I flew back home and AJ and I discussed possibly getting married right away. Who knew how long the courts would allow the weddings to continue? Who knew how long they would be legal? And (I thought secretly and ashamedly in my head) who knew how long my mom would be here in this world? The same-sex marriages in San Francisco was an unprecendented groundbreaking event and I didn't know how to respond.
Ultimately AJ and I decided not to get married back in 2004 for a number of reasons. We had never had a commitment ceremony before, and we knew if we were to get married we would want to hold a ceremony. We would want to have a some sort of event, completely with a reception and a cake and all the trimmings of a traditional wedding. We wanted the celebration of our relationship, we wanted the gathering of our friends and loved ones, and we wanted a party. A big fat celebration of our love and life together.
March 11, 2004 came and the courts stopped the city of San Francisco from issuing marriage licenses. Over 4000 same-sex couples' licenses were declared void by the state Supreme Court.
On May 15th, 2008, four years later, the California Supreme Court overturned the ban on same-sex marriage, ruling that it was a constitutional right for all people to be allowed to marry in the state of California.
AJ and I awaited this ruling with little expectations. On that day, I tried to find out about the ruling, but ended up getting sidetracked at work...and it wasn't until AJ called me at 10:03am, after downloading the PDF of the ruling and skimming it to find out the ruling - before the news outlets even reported (CNN actually reported it wrong at first).
AJ started crying on the phone to me. I choked up and went into shock. There were other gay/lesbians in the office, and I couldn't look at them or tell them about the ruling, for fear that I would start crying right there in the office. They ended up finding out an hour later, when one of them went online and then yelled out loud "WE CAN GET MARRIED!!!!"
AJ and I talked about getting married again. We were worried that our opportunity might pass yet again. There was this Proposition that was to be on the November Ballot - Proposition 8. It would amend the California constitution making same-sex marriage illegal.
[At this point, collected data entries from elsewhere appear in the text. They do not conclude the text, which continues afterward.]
(** A seek sends what is in the cache first. *)
Lemma seek_after_writes fd v path f q fd' x t (c : Client Server) :
  fs_wf t -> is_Some (files t !! fd) -> wc_stream t fd' (pair fd <$> x) c -> writing fd v path f q c ->
  0 <= v < 2 ^ 63 -> x <> [] -> Z.of_nat (length x) < 2 ^ 63 ->
  exists c' f', capio_lseek fd v SEEK_SET c = Done (Ret v, c') /\ readable (server c') fd v path f'
    /\ x `prefix_of` data_from f' v /\ outbox c' = [] /\ at_offset fd v (tables c')
    /\ read_cache c' = ReadCache_new /\ from_server (server c') = q.
Proof.
  intros Hwf [g Hg] (ws & d & Hat & Htag) Hw Hv Hx Hlen.
  destruct (wc_flush line_pos t fd' ws d c Hat) as (c1 & E1 & [Ho Hsz _ (full & Hsl & Hn & Hdrop & _) Hne] & Ht1 & _).
  pose proof (flush_keeps _ _ _ _ _ _ _ _ Hw E1) as ((w & Hw1) & Hrc1 & Hq1).
  rewrite <- tagged_close_line in Htag. set (ws' := close_line fd' ws d) in *.
  assert (Hw1' : writable (server c1) fd v path f (concat (wchunks <$> ws'))).
  { destruct Hw1 as [Hi Hop Hinv Hl Hv1 Hf Hreg Hrep (b & Hb & Hq)]. split; try done. exists b. split; [done|].
    unfold to_server, server_peer, buffers in Hsl, Hn, Hdrop. rewrite Hb in Hsl, Hn, Hdrop. simpl in Hsl, Hn, Hdrop.
    unfold fifo_pending. rewrite Hsl, app_nil_r. exact Hdrop. }
  destruct (serve_writes_seek fd v path f ws' x (server c1) Hw1' Htag Hne Hx Hlen) as (p1 & p2 & f' & Es & Er & Hr & Hpre & Hq2); [lia|].
  destruct (wf_offsets t Hwf fd g Hg) as [o Hoff].
  assert (Hat1 : at_offset fd o (tables c1)) by (exists g; by rewrite Ht1).
  destruct (at_offset_set fd o v (tables c1) Hat1) as (t2 & Et & Hoff').
  exists (set_server p2 (set_outbox [] (set_outbox (outbox c1 ++ [seek_request fd v tid]) (set_tables t2 c1)))), f'.
  split_and!; try done; [|by rewrite <- Hq1].
  assert (Hrc : read_cache c = ReadCache_new) by apply Hw. assert (Htab : tables c = t) by apply Hat.
  unfold capio_lseek. apply (bind_done _ _ _ true c).
  { unfold on_tables, zoom, exists_capio_fd, gets. rewrite Htab, bool_decide_eq_true_2 by by eexists. rewrite <- Htab. by destruct c. }
  cbn [negb]. eapply bind_done; [by apply read_flush_new|]. eapply bind_done; [exact E1|].
  apply (bind_done _ _ _ o c1).
  { unfold on_tables, zoom. rewrite (at_offset_get _ _ _ Hat1). by destruct c1. }
  cbn [Z.eqb SEEK_SET]. rewrite (proj2 (Z.leb_le 0 v)) by lia. apply (bind_done _ _ _ tt (set_server p2 (set_outbox [] (set_outbox (outbox c1 ++ [seek_request fd v tid]) (set_tables t2 c1))))); [|done].
  unfold capio_set_fd_offset. eapply bind_done; [by apply read_flush_new|]. eapply bind_done; [by apply write_flush_empty|].
  apply (bind_done _ _ _ tt (set_tables t2 c1)); [unfold on_tables, zoom; by rewrite Et|].
  apply (bind_done _ _ _ v (set_server p2 (set_outbox [] (set_outbox (outbox c1 ++ [seek_request fd v tid]) (set_tables t2 c1))))); [|done].
  unfold ask. eapply bind_done; [reflexivity|]. unfold wait_reply. cbn [outbox set_outbox set_tables server].
  rewrite Ho, Es. cbn [outcome_bind]. by rewrite Er.
Qed.
End Peer.

(** ** End to end *)

Section EndToEnd.
Context `{Config} `{Thread}.
Hypothesis os_succeeds : forall n, fst (os n) = kernel_ok /\ 0 <= snd (os n).
Hypothesis same_line : getCacheLineSize = _max_line_size.
Hypothesis tid_int : int32 tid.
Hypothesis line_pos : 0 < _max_line_size < 2 ^ 63.

(** Reading through the cache from a descriptor of the server. *)
Lemma read_all_file fd v path f counts (c : Client Server) :
  readable (server c) fd v path f -> read_cache c = ReadCache_new -> outbox c = [] -> at_offset fd v (tables c) ->
  f_next (from_server (server c)) = length (f_slots (from_server (server c))) ->
  sizes_ok counts ->
  exists ds c', read_all fd counts c = Done (ds, c') /\ in_order counts ds (data_from f v) /\
    at_offset fd (v + Z.of_nat (length (concat ds))) (tables c').
Proof.
  intros Hr Hrc Ho Hoff Hn Hc. destruct (rd_open _ _ _ _ _ Hr) as (id & o & Hop).
  pose (HP := server_reads os_succeeds same_line tid_int).
  assert (Hah : ahead (server c) fd = data_from f v) by (simpl; by rewrite (opened_view _ _ _ _ _ _ _ Hop)).
  assert (Hpos : position (server c) fd = v) by (simpl; by rewrite (opened_view _ _ _ _ _ _ _ Hop)).
  apply (rc_read_all line_pos fd counts v [] (data_from f v)); [|done|by left].
  split; rewrite ?Hrc; try done; [by exists v, path, f|by left|apply prefix_nil|rewrite Hpos; simpl; lia].
Qed.
End EndToEnd.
In the end we realized that we did not want to feel pressured into getting married by a deadline. Why is it that our other friends gets to get married whenever they want, however they want? Whether it was a huge wedding and ceremony, or a small intimate event. Whether it was a shotgun Vegas wedding or big lavish affair at home or in an exotic destination?
The average wedding planning takes 12 months. AJ and I would have to plan our wedding, no matter how big or small we decided it would be, in just short of 6 months, because we were fearful that Proposition 8 might pass. We weren't having it. We would need more time, and we would need to have our wedding out love not out of fear.
So we hope and we pray that Proposition 8 does not pass. In the meanwhile, we watched the polls go up and down in support and against the Proposition. We threw a dessert party fundraiser where we raised over $1000 to help fight the Proposition. We donated money, more money than we could afford, to help fight an amendment that would eliminate our fundamental civil right as defined by the California Constitution.
We want to get married, and we want to have that ceremony that is both spiritual and legal combined...just like everyone else. We just have to fight for it....
Do not amend the California constitution with discrimination and hate. Please please PLEASE, if you can vote in California, vote NO on Proposition 8. Do not take away our fundamental civil right.
AJ and I will be fighting all the way to the voting booth... I learned a little bit about fighting from my mom. She went through some tough times, and the aggressive treatment they put her on for her cancer has side effects that she's still dealing with four years later. But she's still around and I know her and my dad would love to be at our wedding. When we have it.